> _Task description_
Out of the records below, copy all lines in which the word "elems" occurs.

[Records contained in a dataset]
Content starts
(** * Shader repair pipeline of the Aurora Borealis Bliss screensaver

    A shallow embedding of the text-repair core of [source/main.go]
    (container loading, pass selection, the JSON string-literal escaper,
    the comment stripper, the variable-type inferencer, the repair passes
    of [fixShaderCode]) together with the properties the specification
    states about them.

    Go strings are byte sequences: they are modelled as [list ascii]
    (an [ascii] is one byte).  Go's [int] indices are [nat] where the code
    keeps them non-negative and [Z] where a negative or out-of-range value
    is meaningful.  A run-time panic is modelled by [None] in the
    functions whose only panic is an index out of range, and by an [Err]
    result that names the panic in the repair passes, which can also
    panic in [regexp.MustCompile]. *)

From Stdlib Require Import Ascii String ZArith Lia FunctionalExtensionality.
From stdpp Require Import base list gmap strings.

Abbreviation str := (list ascii).

(** Literal byte strings. *)
Definition lit (s : string) : str := list_ascii_of_string s.

Definition NL : ascii := "010"%char.
Definition CR : ascii := "013"%char.
Definition TAB : ascii := "009"%char.
Definition DQUOTE : ascii := "034"%char.
Definition BACKSLASH : ascii := "\"%char.

(** ** The part of Go's [strings] package the repair code uses *)

Module Strings.

Definition byteEq (a b : ascii) : bool := Ascii.eqb a b.

Fixpoint streq (a b : str) : bool :=
  match a, b with
  | [], [] => true
  | x :: a', y :: b' => byteEq x y && streq a' b'
  | _, _ => false
  end.

(** [strings.HasPrefix s prefix] *)
Fixpoint hasPrefix (s prefix : str) {struct prefix} : bool :=
  match prefix, s with
  | [], _ => true
  | p :: prefix', c :: s' => byteEq c p && hasPrefix s' prefix'
  | _ :: _, [] => false
  end.

(** [strings.Index s sub]: the offset of the first occurrence, [None]
    for Go's [-1]. *)
Fixpoint index (s sub : str) : option nat :=
  if hasPrefix s sub then Some 0
  else match s with
       | [] => None
       | _ :: s' => S <$> index s' sub
       end.

(** [strings.Contains s sub] *)
Definition contains (s sub : str) : bool :=
  match index s sub with Some _ => true | None => false end.

(** [strings.HasSuffix s suffix] *)
Definition hasSuffix (s suffix : str) : bool :=
  hasPrefix (rev s) (rev suffix).

(** [strings.Split s sep] for a one-byte separator; the result is never
    empty: [Split "" sep] is the one-element list holding [""]. *)
Fixpoint split (sep : ascii) (s : str) : list str :=
  match s with
  | [] => [[]]
  | c :: s' =>
      if byteEq c sep then [] :: split sep s'
      else match split sep s' with
           | l :: ls => (c :: l) :: ls
           | [] => [[c]]
           end
  end.

(** [strings.Join elems sep] *)
Fixpoint join (sep : str) (elems : list str) : str :=
  match elems with
  | [] => []
  | [e] => e
  | e :: es => e ++ sep ++ join sep es
  end.

(** [strings.Replace s old new 1] for a non-empty [old]. *)
Definition replace1 (s old new : str) : str :=
  match index s old with
  | Some i => take i s ++ new ++ drop (i + length old) s
  | None => s
  end.

(** [strings.Count s sub] for a one-byte [sub]. *)
Definition countByte (c : ascii) (s : str) : nat :=
  length (filter (λ x, byteEq x c = true) s).

(** [strings.Repeat " " n] *)
Definition spaces (n : nat) : str := replicate n " "%char.

(** White space as [unicode.IsSpace] sees it.  The ASCII members are
    tab, newline, vertical tab, form feed, carriage return and space;
    the others are U+0085, U+00A0, U+1680, U+2000..U+200A, U+2028,
    U+2029, U+202F, U+205F and U+3000, recognised here by their UTF-8
    encodings.  [spaceWidth s] is the byte length of the white-space
    rune [s] starts with, or [0]. *)
Definition isAsciiSpace (c : ascii) : bool :=
  let n := nat_of_ascii c in
  ((9 <=? n) && (n <=? 13)) || (n =? 32).

Definition wideSpaces : list str :=
  map (map ascii_of_nat)
    [ [194; 133]; [194; 160]; [225; 154; 128];
      [226; 128; 128]; [226; 128; 129]; [226; 128; 130]; [226; 128; 131];
      [226; 128; 132]; [226; 128; 133]; [226; 128; 134]; [226; 128; 135];
      [226; 128; 136]; [226; 128; 137]; [226; 128; 138];
      [226; 128; 168]; [226; 128; 169]; [226; 128; 175];
      [226; 129; 159]; [227; 128; 128] ].

Definition spaceWidth (s : str) : nat :=
  match s with
  | [] => 0
  | c :: _ =>
      if isAsciiSpace c then 1
      else match find (hasPrefix s) wideSpaces with
           | Some e => length e
           | None => 0
           end
  end.

(** The same recognition read backwards, as [TrimSpace] does from the
    end of the string: [rs] is the reversed string. *)
Definition spaceWidthRev (rs : str) : nat :=
  match rs with
  | [] => 0
  | c :: _ =>
      if isAsciiSpace c then 1
      else match find (λ e, hasPrefix rs (rev e)) wideSpaces with
           | Some e => length e
           | None => 0
           end
  end.

Fixpoint trimLeftSpaceFuel (fuel : nat) (s : str) : str :=
  match fuel with
  | 0 => s
  | S f =>
      match spaceWidth s with
      | 0 => s
      | w => trimLeftSpaceFuel f (drop w s)
      end
  end.

Fixpoint trimRevSpaceFuel (fuel : nat) (rs : str) : str :=
  match fuel with
  | 0 => rs
  | S f =>
      match spaceWidthRev rs with
      | 0 => rs
      | w => trimRevSpaceFuel f (drop w rs)
      end
  end.

(** [strings.TrimSpace] *)
Definition trimSpace (s : str) : str :=
  let l := trimLeftSpaceFuel (length s) s in
  rev (trimRevSpaceFuel (length l) (rev l)).

(** [strings.TrimLeft s " \t"] *)
Fixpoint trimLeftBlank (s : str) : str :=
  match s with
  | c :: s' =>
      if byteEq c " "%char || byteEq c TAB then trimLeftBlank s' else s
  | [] => []
  end.

End Strings.

Import Strings.

(** ** Container model *)

(** The structs the JSON container is decoded into.  [ShaderPerformance]
    (two floating-point gauges) and the two untyped texture lists of
    [ShaderData] are never read by the repair code and carry no
    information here. *)
Record ShaderInput := {
  ID : str;
  Channel : Z;
  Src : str;
  InputType : str
}.

Record ShaderPass := {
  Index : Z;
  Code : str;
  Inputs : list ShaderInput;
  Type_ : str;
  Name : str
}.

Record ShaderMetadata := {
  URL : str;
  ShaderID : str;
  Title : str;
  Description : str;
  NumPasses : Z
}.

Record ShaderData := {
  Metadata : option ShaderMetadata;
  Passes : list ShaderPass;
  Screenshots : list str
}.

(** Go's [(value, error)] results. *)
Inductive result (E A : Type) : Type :=
| Ok (a : A)
| Err (e : E).
Arguments Ok {E A} a.
Arguments Err {E A} e.

(** The errors [loadEmbeddedShader] builds with [fmt.Errorf]. *)
Inductive loadError : Type :=
| ErrEmptyData        (* "embedded shader data is empty" *)
| ErrPreprocess       (* "error preprocessing JSON: ..." *)
| ErrParse            (* "error parsing JSON: ..." *)
| ErrNoPasses.        (* "shader file contains no passes" *)

(** The run-time panics of the repair code. *)
Inductive panic : Type :=
| IndexOutOfRange     (* "index out of range" on a slice *)
| BadPattern.         (* [regexp.MustCompile] on a pattern the compiler refuses *)

#[global] Instance result_bind {E : Type} : MBind (result E) :=
  λ A B f r, match r with Ok a => f a | Err e => Err e end.

(** An indexing step: [None] is the index panic. *)
Definition indexed {A : Type} (o : option A) : result panic A :=
  match o with
  | Some a => Ok a
  | None => Err IndexOutOfRange
  end.

(** ** String-literal escaper: [preprocessJSON] *)

Module Escaper.

Definition hexDigit (n : nat) : ascii :=
  nth n (lit "0123456789abcdef") "0"%char.

(** [fmt.Sprintf("\\u%04x", char)] for a byte. *)
Definition sprintf_u04x (char : ascii) : str :=
  let n := nat_of_ascii char in
  lit "\u00" ++ [hexDigit (n / 16); hexDigit (n mod 16)].

(** The loop's three variables. *)
Record state := {
  result_ : str;
  inString : bool;
  escapeNext : bool
}.

(** The inner loop [for j := i - 1; j >= 0 && jsonStr[j] == '\\'; j--]:
    [before] is the text in front of position [i], nearest byte first. *)
Fixpoint backslashCount (before : str) : nat :=
  match before with
  | c :: before' => if byteEq c BACKSLASH then S (backslashCount before') else 0
  | [] => 0
  end.

(** One iteration of the main loop, at byte [char] with [before] in
    front of it. *)
Definition step (before : str) (st : state) (char : ascii) : state :=
  if escapeNext st then
    {| result_ := result_ st ++ [char]; inString := inString st; escapeNext := false |}
  else if byteEq char BACKSLASH then
    {| result_ := result_ st ++ [char]; inString := inString st; escapeNext := true |}
  else if byteEq char DQUOTE then
    {| result_ := result_ st ++ [char];
       inString := if Nat.even (backslashCount before)
                   then negb (inString st) else inString st;
       escapeNext := false |}
  else if inString st then
    {| result_ := result_ st ++
         (if byteEq char NL then lit "\n"
          else if byteEq char CR then lit "\r"
          else if byteEq char TAB then lit "\t"
          else if nat_of_ascii char <? 32 then sprintf_u04x char
          else [char]);
       inString := true; escapeNext := false |}
  else
    {| result_ := result_ st ++ [char]; inString := false; escapeNext := false |}.

Fixpoint loop (before rest : str) (st : state) : state :=
  match rest with
  | [] => st
  | char :: rest' => loop (char :: before) rest' (step before st char)
  end.

(** The text the builder [result] holds when the loop ends. *)
Definition escaped (data : str) : str :=
  result_ (loop [] data {| result_ := []; inString := false; escapeNext := false |}).

(** The error result is always [nil]. *)
Definition preprocessJSON (data : str) : result loadError str :=
  Ok (escaped data).

(** *** The classification the specification describes

    A quote toggles the string state when an even number of consecutive
    backslashes stands directly before it; a byte is escape-consumed when
    an odd number does. *)
Fixpoint realQuotes (before : str) : nat :=
  match before with
  | c :: before' =>
      (if byteEq c DQUOTE && Nat.even (backslashCount before') then 1 else 0)
      + realQuotes before'
  | [] => 0
  end.

Definition insideString (before : str) : bool := Nat.odd (realQuotes before).
Definition escapeConsumed (before : str) : bool := Nat.odd (backslashCount before).

Definition isControl (c : ascii) : bool := nat_of_ascii c <? 32.

(** The escape the specification prescribes for a byte inside a string. *)
Definition escapeOf (c : ascii) : str :=
  if byteEq c NL then lit "\n"
  else if byteEq c CR then lit "\r"
  else if byteEq c TAB then lit "\t"
  else if isControl c then lit "\u00" ++ [hexDigit (nat_of_ascii c / 16);
                                         hexDigit (nat_of_ascii c mod 16)]
  else [c].

(** What the escaper writes for the byte [c] that has [before] in front
    of it. *)
Definition emitted (before : str) (c : ascii) : str :=
  if insideString before && negb (escapeConsumed before) then escapeOf c
  else [c].

Fixpoint emittedFrom (before rest : str) : str :=
  match rest with
  | [] => []
  | c :: rest' => emitted before c ++ emittedFrom (c :: before) rest'
  end.

(** The rule as the specification words it, with no exemption for an
    escape-consumed byte. *)
Definition emittedAsSpecified (before : str) (c : ascii) : str :=
  if insideString before then escapeOf c else [c].

Fixpoint emittedAsSpecifiedFrom (before rest : str) : str :=
  match rest with
  | [] => []
  | c :: rest' =>
      emittedAsSpecified before c ++ emittedAsSpecifiedFrom (c :: before) rest'
  end.

End Escaper.

(** ** Loader: [loadEmbeddedShader] *)

Section Loader.

(** [json.Unmarshal] into a [ShaderData]; [None] is a decoding error.
    It belongs to Go's standard library and is taken as given. *)
Variable jsonUnmarshal : str → option ShaderData.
Content ends
> _Reply_
(** [strings.Join elems sep] *)
Fixpoint join (sep : str) (elems : list str) : str :=
  match elems with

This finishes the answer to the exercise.